__Dataset entries__.
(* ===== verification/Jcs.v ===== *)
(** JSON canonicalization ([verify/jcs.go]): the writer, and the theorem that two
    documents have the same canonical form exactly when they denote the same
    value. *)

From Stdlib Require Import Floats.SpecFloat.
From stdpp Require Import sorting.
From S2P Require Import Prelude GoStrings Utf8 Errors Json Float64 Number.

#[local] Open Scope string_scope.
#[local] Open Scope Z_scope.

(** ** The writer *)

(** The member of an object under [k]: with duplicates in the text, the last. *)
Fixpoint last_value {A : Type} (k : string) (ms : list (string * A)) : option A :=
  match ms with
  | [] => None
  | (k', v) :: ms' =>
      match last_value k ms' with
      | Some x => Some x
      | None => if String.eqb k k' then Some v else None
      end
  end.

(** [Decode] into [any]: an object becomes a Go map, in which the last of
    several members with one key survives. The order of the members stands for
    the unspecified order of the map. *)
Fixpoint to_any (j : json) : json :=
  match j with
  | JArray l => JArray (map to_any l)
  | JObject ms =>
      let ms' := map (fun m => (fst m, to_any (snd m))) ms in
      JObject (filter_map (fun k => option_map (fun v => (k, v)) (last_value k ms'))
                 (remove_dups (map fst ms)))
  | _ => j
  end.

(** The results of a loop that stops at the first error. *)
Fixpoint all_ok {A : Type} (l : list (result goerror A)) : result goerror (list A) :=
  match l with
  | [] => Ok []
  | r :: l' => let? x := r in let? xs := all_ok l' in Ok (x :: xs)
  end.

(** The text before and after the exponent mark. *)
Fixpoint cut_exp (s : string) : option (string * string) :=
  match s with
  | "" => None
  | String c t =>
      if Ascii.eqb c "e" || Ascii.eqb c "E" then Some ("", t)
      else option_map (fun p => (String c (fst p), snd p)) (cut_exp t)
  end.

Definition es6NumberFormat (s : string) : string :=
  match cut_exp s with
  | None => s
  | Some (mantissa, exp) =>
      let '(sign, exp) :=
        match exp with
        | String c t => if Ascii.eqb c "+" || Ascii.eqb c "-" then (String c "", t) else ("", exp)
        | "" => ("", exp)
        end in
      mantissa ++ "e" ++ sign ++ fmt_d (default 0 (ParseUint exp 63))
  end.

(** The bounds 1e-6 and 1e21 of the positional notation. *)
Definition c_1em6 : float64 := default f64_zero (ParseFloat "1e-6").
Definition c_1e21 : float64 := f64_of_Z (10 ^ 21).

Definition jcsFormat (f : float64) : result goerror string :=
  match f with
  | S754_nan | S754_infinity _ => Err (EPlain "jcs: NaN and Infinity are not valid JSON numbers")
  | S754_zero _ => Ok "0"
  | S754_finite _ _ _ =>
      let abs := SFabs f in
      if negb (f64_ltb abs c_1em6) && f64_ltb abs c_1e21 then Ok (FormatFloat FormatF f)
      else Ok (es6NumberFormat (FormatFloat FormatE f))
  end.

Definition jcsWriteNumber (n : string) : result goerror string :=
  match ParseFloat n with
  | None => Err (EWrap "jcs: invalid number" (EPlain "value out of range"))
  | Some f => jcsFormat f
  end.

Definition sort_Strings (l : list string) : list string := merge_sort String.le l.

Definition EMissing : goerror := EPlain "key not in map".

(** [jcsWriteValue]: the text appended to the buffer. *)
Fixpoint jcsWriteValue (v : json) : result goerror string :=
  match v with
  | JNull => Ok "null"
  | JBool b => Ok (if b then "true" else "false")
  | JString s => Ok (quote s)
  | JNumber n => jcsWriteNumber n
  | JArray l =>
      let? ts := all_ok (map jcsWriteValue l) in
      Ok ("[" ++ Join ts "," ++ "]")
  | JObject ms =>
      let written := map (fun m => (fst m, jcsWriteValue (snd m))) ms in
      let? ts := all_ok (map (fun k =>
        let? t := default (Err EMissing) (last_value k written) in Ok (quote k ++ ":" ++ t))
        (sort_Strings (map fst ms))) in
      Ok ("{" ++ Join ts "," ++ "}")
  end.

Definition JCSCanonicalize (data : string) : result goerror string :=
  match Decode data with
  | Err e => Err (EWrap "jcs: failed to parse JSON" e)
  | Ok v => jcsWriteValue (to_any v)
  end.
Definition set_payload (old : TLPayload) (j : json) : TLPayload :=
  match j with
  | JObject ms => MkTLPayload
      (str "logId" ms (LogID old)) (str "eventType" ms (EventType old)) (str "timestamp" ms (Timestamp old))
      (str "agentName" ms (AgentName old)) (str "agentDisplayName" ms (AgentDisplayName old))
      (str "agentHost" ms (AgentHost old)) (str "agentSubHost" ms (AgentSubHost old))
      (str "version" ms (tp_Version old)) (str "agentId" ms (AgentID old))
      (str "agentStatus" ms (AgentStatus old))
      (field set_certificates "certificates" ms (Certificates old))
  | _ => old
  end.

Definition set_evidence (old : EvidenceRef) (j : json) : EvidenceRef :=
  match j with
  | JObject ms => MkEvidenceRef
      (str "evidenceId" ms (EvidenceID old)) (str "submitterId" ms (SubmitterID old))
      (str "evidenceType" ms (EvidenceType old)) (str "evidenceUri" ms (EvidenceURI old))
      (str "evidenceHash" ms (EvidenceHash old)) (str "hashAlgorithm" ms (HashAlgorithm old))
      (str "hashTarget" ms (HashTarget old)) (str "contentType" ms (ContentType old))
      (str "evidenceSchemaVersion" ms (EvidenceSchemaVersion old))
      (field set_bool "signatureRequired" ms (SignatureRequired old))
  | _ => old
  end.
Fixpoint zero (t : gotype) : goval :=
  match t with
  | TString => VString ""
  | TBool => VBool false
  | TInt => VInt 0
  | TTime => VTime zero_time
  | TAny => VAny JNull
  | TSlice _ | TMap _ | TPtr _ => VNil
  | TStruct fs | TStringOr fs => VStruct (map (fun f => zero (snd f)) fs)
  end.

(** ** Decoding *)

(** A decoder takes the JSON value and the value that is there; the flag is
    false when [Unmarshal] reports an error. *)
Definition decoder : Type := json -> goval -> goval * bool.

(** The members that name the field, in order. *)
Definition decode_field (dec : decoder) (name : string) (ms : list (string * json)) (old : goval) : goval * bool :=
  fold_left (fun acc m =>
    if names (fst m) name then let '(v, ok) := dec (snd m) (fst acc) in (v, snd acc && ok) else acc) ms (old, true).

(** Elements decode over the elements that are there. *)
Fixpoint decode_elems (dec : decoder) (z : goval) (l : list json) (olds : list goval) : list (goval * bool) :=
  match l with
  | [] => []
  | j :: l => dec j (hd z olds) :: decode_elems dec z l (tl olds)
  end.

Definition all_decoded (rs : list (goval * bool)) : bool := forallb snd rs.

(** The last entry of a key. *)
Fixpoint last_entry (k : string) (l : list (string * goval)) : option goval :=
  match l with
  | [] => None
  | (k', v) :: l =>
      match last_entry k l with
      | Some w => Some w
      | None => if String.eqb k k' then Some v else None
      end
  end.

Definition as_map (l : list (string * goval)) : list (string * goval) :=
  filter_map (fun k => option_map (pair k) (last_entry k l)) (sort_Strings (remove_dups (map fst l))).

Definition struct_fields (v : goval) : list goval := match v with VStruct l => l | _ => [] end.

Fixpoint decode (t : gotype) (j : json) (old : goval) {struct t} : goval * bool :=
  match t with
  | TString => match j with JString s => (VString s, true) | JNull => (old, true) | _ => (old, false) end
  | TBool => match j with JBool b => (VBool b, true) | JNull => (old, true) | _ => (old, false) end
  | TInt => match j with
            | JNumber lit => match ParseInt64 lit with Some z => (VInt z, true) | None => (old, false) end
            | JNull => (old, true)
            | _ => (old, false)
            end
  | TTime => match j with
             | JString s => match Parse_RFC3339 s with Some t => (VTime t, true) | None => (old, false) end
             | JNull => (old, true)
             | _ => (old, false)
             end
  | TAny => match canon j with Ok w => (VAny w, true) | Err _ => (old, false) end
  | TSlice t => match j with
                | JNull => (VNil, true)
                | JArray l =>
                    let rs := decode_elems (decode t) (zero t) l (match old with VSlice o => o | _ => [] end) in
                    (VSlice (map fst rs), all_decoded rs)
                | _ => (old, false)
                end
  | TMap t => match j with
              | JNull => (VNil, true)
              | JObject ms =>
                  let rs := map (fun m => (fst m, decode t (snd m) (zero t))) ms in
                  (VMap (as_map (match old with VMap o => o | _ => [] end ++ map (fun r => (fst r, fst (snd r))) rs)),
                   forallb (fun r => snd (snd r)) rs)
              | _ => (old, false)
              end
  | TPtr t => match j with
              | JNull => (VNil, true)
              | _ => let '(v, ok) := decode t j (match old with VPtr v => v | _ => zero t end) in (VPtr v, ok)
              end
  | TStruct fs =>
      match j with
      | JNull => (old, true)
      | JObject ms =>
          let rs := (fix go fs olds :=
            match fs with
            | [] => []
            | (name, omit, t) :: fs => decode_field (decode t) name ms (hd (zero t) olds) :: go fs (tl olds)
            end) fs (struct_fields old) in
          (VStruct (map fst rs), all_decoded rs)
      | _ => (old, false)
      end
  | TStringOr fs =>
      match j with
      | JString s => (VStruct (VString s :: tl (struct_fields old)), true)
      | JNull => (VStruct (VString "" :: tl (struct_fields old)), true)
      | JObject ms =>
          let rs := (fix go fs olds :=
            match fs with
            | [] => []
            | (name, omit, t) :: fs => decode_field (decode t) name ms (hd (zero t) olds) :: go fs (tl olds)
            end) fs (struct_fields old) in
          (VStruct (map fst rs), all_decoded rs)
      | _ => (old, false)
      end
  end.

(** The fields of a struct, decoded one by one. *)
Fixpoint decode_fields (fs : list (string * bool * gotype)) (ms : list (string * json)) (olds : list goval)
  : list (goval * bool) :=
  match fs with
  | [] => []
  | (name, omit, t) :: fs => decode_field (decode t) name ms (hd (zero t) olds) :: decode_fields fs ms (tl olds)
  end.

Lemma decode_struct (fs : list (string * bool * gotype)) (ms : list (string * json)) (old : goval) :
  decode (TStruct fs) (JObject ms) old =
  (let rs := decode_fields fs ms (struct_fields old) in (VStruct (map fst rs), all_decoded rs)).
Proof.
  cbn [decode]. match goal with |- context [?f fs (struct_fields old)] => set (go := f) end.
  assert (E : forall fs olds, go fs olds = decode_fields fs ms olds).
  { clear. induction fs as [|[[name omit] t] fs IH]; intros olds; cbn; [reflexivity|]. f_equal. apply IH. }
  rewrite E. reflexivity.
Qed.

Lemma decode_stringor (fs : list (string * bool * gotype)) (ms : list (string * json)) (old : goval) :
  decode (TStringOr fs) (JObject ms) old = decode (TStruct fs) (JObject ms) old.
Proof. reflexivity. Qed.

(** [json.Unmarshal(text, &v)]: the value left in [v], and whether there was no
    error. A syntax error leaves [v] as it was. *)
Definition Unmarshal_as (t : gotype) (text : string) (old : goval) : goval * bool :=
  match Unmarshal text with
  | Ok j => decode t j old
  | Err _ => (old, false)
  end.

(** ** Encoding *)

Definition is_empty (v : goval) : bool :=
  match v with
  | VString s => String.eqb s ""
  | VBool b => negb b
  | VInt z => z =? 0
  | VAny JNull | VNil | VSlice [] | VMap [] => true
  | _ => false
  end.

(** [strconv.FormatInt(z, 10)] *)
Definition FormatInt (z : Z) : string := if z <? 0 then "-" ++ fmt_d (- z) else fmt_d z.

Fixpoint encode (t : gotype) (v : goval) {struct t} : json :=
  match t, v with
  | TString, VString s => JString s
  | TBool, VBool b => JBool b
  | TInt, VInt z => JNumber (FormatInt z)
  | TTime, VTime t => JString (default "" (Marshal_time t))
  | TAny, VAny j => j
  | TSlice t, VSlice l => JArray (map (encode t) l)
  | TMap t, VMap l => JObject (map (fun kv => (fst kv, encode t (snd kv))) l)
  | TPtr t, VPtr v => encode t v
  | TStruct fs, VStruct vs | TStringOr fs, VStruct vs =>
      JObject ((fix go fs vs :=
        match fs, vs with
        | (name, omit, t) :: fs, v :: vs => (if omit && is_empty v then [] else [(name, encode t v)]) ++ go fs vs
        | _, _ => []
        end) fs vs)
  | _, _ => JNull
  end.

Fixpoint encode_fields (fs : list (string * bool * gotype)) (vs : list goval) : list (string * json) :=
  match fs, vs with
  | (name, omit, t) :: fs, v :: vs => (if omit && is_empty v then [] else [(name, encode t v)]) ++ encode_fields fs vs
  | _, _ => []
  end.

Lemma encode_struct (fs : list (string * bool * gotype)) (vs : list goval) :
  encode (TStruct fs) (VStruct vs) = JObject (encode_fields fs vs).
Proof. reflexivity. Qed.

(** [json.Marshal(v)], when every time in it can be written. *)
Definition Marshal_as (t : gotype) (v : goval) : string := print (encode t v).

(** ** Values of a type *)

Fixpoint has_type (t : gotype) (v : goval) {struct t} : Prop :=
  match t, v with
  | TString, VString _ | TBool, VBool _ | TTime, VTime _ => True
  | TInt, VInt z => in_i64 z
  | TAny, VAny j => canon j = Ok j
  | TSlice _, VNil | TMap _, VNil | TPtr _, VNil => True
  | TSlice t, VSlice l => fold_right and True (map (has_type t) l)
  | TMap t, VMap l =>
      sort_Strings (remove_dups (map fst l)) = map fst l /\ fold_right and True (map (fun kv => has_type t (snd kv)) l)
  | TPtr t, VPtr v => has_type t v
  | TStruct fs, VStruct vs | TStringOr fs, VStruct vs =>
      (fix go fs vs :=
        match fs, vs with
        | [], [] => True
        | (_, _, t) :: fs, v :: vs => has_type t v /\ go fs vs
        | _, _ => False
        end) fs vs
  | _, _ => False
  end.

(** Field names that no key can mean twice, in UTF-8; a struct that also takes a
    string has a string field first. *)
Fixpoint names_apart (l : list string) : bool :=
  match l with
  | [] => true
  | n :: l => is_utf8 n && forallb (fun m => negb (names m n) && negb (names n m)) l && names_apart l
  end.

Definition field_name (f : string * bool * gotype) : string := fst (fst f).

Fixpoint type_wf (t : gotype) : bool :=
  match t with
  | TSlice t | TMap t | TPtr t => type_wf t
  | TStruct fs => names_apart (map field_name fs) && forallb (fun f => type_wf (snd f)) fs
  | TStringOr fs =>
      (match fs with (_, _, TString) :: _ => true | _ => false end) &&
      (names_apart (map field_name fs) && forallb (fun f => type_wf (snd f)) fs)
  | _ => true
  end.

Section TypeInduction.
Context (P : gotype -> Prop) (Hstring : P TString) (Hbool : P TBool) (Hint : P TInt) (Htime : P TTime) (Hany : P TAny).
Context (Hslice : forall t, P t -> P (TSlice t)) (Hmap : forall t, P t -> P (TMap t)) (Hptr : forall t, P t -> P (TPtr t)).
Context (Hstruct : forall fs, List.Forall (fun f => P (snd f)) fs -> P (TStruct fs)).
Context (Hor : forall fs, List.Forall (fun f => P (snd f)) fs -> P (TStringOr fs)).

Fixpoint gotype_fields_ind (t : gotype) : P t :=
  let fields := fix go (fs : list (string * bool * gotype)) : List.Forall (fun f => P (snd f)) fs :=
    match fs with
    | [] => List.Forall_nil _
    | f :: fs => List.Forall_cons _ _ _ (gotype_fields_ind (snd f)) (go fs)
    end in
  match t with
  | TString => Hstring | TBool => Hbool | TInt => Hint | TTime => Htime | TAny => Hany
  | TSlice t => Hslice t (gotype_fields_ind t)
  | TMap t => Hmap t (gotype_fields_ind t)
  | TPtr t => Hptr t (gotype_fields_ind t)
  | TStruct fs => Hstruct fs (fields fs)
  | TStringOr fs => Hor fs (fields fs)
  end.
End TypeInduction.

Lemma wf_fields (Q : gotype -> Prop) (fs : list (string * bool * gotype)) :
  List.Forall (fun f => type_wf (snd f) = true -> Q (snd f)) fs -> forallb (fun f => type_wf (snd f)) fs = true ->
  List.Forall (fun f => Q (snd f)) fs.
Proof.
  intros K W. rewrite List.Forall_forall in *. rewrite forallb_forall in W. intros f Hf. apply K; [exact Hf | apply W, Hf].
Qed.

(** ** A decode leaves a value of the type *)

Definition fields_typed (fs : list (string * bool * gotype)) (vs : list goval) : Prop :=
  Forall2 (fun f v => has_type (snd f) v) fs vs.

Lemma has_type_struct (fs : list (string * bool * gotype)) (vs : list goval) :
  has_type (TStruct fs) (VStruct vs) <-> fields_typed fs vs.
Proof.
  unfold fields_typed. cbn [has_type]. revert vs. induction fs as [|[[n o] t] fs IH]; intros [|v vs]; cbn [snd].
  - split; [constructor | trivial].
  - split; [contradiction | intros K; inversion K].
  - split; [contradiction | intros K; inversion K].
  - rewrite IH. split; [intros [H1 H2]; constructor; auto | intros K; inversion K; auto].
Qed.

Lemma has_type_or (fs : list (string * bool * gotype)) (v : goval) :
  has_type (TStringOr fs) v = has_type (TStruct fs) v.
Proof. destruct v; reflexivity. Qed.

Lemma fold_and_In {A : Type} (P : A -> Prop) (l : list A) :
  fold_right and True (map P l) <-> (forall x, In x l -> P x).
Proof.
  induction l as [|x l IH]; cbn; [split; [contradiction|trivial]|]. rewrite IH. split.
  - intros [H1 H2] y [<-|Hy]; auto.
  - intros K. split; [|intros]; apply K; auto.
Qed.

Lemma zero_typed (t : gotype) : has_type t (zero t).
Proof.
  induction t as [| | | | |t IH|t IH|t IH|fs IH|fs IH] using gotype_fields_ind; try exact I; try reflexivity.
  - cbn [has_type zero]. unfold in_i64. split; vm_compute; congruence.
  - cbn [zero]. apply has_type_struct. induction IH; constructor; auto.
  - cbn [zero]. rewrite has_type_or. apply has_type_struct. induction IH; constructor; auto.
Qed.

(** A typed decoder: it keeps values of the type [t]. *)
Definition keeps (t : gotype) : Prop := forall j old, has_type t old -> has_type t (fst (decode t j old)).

__Task__. Looking at the entries above, can you reproduce exactly the lines from the one that holds "b => negb b" through the one that holds "JNumber (FormatInt z)", and only those?

__Response to this task__.
  | VBool b => negb b
  | VInt z => z =? 0
  | VAny JNull | VNil | VSlice [] | VMap [] => true
  | _ => false
  end.

(** [strconv.FormatInt(z, 10)] *)
Definition FormatInt (z : Z) : string := if z <? 0 then "-" ++ fmt_d (- z) else fmt_d z.

Fixpoint encode (t : gotype) (v : goval) {struct t} : json :=
  match t, v with
  | TString, VString s => JString s
  | TBool, VBool b => JBool b
  | TInt, VInt z => JNumber (FormatInt z)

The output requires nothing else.